:: WHAT THE TASK ASKS ::
Quote exactly, and only, the lines of the material below from the line with "(** C10. No" through the line with "tp (completed_counts_by_partition r))".

:: INFORMATION SHOWN ::
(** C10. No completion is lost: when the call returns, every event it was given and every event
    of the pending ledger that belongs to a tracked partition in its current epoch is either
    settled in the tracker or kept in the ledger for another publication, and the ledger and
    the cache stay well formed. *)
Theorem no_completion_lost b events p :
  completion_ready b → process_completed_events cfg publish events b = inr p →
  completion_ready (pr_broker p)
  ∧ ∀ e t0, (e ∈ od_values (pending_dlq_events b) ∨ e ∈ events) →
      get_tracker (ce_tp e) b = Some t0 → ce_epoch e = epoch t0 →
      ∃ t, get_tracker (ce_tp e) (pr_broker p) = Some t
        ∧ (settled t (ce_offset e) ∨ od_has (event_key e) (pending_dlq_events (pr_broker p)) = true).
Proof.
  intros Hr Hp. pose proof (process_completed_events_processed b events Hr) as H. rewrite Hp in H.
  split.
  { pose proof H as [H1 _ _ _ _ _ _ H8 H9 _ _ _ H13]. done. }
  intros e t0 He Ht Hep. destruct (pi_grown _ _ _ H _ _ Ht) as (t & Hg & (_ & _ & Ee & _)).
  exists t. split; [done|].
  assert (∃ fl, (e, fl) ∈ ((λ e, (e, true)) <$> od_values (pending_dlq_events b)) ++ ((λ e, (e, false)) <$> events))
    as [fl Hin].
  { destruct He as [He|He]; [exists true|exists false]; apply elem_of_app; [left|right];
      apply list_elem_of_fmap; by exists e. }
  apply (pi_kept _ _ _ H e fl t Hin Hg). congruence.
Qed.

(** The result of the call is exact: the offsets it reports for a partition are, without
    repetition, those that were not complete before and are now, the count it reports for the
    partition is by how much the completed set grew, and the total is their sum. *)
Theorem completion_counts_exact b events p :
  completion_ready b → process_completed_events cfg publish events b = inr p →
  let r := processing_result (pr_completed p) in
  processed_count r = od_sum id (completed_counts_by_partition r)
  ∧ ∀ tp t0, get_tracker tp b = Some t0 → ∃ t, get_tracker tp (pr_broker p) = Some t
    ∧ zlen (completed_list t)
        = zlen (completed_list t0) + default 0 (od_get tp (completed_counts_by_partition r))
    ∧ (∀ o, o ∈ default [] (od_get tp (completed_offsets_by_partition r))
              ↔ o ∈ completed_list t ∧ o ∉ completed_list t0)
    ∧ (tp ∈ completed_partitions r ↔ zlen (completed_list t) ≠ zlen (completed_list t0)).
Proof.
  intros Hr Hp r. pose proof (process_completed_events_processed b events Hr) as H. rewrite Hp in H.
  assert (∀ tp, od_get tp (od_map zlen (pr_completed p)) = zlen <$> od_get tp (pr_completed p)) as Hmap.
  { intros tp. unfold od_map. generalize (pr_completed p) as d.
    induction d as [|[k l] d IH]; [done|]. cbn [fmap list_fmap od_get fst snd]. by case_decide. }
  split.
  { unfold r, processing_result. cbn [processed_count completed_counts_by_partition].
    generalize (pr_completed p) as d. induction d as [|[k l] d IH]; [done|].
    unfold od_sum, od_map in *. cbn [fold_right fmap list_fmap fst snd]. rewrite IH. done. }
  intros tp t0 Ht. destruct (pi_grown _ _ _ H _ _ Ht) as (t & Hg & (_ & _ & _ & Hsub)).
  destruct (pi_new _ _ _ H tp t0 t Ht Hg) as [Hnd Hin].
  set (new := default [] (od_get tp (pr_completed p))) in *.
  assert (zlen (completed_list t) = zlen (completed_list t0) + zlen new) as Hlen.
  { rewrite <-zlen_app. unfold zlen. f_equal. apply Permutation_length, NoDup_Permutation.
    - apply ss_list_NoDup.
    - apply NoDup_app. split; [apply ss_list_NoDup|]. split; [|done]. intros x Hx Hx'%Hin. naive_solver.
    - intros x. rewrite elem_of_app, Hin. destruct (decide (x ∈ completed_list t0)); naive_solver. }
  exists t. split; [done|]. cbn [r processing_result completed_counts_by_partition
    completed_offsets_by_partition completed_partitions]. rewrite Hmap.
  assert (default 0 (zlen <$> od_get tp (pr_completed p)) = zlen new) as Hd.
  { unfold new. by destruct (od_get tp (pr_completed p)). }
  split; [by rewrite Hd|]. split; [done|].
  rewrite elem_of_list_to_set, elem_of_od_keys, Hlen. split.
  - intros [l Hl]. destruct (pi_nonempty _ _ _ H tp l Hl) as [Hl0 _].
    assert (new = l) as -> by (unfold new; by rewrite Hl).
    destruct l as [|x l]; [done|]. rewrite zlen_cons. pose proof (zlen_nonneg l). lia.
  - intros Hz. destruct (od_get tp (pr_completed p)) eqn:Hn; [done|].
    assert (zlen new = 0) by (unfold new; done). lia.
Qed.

* * *

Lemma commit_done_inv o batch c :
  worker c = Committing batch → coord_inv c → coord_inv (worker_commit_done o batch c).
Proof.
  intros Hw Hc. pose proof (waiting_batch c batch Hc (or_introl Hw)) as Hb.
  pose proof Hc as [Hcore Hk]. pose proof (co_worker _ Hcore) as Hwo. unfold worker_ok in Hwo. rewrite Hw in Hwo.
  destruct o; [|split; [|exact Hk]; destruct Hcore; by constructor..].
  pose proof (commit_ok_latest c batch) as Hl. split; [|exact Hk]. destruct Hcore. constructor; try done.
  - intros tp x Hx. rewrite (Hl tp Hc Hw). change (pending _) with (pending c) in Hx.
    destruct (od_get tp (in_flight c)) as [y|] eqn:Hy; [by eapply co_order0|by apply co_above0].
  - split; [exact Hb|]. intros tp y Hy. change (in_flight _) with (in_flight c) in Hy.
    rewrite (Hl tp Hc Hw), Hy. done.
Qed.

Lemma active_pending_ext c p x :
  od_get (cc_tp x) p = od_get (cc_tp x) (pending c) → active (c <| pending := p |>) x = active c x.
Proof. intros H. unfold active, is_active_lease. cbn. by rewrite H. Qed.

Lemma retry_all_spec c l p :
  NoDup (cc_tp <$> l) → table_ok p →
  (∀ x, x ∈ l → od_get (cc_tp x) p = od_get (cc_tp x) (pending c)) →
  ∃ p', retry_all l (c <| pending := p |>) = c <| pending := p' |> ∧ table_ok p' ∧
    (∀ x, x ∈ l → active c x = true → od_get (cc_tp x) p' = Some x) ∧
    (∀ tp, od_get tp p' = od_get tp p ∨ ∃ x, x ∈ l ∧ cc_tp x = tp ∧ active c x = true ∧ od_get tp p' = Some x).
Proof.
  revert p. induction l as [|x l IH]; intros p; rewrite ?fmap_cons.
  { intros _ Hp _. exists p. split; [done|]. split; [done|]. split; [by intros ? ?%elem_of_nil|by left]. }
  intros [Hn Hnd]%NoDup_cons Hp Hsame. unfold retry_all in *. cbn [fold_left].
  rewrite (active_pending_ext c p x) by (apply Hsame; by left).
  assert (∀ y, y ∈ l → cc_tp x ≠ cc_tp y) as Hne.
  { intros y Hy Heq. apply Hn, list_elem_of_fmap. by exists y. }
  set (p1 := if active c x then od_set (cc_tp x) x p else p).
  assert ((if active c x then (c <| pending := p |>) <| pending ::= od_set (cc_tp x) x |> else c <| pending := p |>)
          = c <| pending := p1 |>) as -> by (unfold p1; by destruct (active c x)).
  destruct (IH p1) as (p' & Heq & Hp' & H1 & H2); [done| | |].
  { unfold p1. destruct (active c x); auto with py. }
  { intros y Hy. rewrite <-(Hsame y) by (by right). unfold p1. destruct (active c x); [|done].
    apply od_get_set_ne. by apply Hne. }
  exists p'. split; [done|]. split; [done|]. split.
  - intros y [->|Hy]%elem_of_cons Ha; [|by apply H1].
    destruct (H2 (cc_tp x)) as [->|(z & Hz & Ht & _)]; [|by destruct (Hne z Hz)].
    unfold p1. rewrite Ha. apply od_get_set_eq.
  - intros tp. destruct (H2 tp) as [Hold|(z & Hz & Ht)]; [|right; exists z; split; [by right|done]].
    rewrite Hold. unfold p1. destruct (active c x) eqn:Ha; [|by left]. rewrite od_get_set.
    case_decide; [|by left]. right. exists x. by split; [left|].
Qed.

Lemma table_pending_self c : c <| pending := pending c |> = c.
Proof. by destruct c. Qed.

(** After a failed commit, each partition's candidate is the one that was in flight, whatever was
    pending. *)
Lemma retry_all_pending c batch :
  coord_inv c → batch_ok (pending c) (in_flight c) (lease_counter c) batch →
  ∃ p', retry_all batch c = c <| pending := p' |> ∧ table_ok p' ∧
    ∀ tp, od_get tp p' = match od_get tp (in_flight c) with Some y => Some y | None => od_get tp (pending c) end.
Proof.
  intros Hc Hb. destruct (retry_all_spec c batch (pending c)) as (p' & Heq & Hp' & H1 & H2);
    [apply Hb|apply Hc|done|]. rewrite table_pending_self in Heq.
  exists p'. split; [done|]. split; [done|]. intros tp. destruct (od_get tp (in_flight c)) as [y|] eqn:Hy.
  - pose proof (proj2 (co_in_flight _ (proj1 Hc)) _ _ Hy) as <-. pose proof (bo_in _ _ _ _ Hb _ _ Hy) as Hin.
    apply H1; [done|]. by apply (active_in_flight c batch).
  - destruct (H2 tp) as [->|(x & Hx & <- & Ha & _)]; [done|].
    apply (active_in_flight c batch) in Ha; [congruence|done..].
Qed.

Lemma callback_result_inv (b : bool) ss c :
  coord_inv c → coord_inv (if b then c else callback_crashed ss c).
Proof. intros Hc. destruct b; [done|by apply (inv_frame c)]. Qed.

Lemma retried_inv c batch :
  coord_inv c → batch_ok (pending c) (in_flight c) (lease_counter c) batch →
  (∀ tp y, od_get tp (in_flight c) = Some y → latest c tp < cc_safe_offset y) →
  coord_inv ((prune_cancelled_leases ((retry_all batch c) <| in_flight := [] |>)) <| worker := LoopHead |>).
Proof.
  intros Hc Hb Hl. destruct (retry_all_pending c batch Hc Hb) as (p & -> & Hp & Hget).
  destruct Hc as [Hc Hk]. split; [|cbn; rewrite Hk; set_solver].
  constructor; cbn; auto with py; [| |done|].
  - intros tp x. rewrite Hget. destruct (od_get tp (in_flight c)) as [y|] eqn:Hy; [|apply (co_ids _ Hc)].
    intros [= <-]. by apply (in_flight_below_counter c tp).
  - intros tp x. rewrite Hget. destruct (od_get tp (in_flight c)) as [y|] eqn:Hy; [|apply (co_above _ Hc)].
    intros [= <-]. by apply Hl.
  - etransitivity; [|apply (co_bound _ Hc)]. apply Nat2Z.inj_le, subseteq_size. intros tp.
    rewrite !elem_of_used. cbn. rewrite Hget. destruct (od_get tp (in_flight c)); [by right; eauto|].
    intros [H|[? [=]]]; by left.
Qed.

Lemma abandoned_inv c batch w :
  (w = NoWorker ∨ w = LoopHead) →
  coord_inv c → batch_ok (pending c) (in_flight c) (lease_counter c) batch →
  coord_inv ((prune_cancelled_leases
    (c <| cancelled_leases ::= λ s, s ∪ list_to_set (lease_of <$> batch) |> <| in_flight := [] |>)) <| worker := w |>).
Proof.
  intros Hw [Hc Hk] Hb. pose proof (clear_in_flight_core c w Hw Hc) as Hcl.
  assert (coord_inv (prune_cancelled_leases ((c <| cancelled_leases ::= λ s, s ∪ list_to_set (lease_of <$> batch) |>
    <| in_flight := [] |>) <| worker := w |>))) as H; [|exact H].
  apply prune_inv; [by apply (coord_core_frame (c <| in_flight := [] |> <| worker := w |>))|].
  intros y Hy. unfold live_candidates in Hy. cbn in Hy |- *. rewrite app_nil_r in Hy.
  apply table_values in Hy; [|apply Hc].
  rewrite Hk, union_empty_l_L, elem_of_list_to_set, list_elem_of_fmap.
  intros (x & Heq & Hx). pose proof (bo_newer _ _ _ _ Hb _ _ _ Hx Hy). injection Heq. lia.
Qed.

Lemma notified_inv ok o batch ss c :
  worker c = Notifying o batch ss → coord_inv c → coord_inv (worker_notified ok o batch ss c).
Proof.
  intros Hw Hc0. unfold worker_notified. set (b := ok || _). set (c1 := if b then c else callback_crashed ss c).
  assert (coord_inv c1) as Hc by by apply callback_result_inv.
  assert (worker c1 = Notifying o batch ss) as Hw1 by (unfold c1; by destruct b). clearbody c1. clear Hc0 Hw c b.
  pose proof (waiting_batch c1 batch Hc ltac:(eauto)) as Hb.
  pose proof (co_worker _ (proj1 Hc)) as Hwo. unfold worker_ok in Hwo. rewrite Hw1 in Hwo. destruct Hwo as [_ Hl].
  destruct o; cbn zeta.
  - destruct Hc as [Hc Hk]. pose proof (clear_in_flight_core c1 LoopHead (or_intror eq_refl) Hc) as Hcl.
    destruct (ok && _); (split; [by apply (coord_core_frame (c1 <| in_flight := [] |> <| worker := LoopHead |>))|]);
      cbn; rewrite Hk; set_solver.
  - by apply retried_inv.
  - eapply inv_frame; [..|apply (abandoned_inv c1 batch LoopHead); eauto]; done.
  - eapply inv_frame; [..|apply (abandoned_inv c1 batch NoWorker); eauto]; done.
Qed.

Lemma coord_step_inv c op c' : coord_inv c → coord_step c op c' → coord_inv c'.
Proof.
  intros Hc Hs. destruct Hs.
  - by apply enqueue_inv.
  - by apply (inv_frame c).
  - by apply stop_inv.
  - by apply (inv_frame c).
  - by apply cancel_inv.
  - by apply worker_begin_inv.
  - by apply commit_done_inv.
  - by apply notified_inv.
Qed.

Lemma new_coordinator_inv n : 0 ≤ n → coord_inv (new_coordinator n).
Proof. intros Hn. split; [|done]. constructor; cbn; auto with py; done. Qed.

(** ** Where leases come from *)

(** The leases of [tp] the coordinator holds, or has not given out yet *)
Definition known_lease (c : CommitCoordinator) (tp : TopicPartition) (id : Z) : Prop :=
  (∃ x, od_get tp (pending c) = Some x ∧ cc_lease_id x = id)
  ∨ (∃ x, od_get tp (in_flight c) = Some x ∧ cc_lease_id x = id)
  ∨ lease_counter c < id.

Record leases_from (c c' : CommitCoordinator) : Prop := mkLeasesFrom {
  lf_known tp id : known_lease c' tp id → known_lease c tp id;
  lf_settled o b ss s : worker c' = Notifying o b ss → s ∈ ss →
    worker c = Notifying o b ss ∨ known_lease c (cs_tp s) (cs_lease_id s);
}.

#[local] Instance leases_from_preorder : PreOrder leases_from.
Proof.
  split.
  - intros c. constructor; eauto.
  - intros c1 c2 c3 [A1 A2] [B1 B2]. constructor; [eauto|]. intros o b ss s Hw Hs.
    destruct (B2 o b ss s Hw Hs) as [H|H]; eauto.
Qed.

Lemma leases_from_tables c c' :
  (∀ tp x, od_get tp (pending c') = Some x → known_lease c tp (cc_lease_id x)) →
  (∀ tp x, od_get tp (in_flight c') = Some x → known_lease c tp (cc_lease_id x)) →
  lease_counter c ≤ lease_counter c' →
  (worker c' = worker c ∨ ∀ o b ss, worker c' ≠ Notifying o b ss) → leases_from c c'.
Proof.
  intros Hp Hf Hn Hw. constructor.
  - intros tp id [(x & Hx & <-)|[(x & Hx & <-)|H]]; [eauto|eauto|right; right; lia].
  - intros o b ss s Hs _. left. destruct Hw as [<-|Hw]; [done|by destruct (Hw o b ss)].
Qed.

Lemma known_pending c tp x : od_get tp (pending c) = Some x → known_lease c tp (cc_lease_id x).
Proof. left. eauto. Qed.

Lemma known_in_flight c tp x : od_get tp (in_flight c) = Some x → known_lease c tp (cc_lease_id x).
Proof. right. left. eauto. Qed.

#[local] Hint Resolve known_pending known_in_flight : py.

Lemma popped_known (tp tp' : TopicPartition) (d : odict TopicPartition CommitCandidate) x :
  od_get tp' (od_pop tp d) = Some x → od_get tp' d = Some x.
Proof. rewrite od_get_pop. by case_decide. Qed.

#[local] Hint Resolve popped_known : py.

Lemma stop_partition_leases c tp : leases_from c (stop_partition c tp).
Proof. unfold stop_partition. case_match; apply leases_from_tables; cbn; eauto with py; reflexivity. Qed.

* * *

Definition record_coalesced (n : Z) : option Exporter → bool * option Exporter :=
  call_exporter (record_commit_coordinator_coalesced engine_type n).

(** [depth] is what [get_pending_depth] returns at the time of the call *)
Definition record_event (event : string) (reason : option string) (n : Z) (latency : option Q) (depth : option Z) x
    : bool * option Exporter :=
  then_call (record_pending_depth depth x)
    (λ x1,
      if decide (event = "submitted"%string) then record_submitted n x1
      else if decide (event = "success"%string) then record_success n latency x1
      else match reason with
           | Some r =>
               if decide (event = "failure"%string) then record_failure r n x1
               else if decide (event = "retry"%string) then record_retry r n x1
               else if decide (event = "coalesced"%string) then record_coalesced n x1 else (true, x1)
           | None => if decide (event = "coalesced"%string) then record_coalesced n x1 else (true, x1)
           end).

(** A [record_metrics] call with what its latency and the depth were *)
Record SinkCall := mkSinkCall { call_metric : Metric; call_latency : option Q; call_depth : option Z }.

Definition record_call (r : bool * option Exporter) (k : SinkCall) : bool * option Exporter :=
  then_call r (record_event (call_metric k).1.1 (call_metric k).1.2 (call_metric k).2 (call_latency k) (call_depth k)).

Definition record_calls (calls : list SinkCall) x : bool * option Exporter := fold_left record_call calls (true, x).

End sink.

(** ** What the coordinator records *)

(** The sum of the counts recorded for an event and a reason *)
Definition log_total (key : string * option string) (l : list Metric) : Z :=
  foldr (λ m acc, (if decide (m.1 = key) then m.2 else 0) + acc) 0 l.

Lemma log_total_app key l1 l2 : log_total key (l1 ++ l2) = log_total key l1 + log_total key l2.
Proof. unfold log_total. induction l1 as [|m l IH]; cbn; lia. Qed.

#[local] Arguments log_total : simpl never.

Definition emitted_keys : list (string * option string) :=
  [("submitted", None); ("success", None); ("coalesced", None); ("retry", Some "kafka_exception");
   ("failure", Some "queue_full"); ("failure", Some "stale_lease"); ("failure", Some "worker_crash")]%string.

:: YOUR SOLUTION ::
(** C10. No completion is lost: when the call returns, every event it was given and every event
    of the pending ledger that belongs to a tracked partition in its current epoch is either
    settled in the tracker or kept in the ledger for another publication, and the ledger and
    the cache stay well formed. *)
Theorem no_completion_lost b events p :
  completion_ready b → process_completed_events cfg publish events b = inr p →
  completion_ready (pr_broker p)
  ∧ ∀ e t0, (e ∈ od_values (pending_dlq_events b) ∨ e ∈ events) →
      get_tracker (ce_tp e) b = Some t0 → ce_epoch e = epoch t0 →
      ∃ t, get_tracker (ce_tp e) (pr_broker p) = Some t
        ∧ (settled t (ce_offset e) ∨ od_has (event_key e) (pending_dlq_events (pr_broker p)) = true).
Proof.
  intros Hr Hp. pose proof (process_completed_events_processed b events Hr) as H. rewrite Hp in H.
  split.
  { pose proof H as [H1 _ _ _ _ _ _ H8 H9 _ _ _ H13]. done. }
  intros e t0 He Ht Hep. destruct (pi_grown _ _ _ H _ _ Ht) as (t & Hg & (_ & _ & Ee & _)).
  exists t. split; [done|].
  assert (∃ fl, (e, fl) ∈ ((λ e, (e, true)) <$> od_values (pending_dlq_events b)) ++ ((λ e, (e, false)) <$> events))
    as [fl Hin].
  { destruct He as [He|He]; [exists true|exists false]; apply elem_of_app; [left|right];
      apply list_elem_of_fmap; by exists e. }
  apply (pi_kept _ _ _ H e fl t Hin Hg). congruence.
Qed.

(** The result of the call is exact: the offsets it reports for a partition are, without
    repetition, those that were not complete before and are now, the count it reports for the
    partition is by how much the completed set grew, and the total is their sum. *)
Theorem completion_counts_exact b events p :
  completion_ready b → process_completed_events cfg publish events b = inr p →
  let r := processing_result (pr_completed p) in
  processed_count r = od_sum id (completed_counts_by_partition r)
  ∧ ∀ tp t0, get_tracker tp b = Some t0 → ∃ t, get_tracker tp (pr_broker p) = Some t
    ∧ zlen (completed_list t)
        = zlen (completed_list t0) + default 0 (od_get tp (completed_counts_by_partition r))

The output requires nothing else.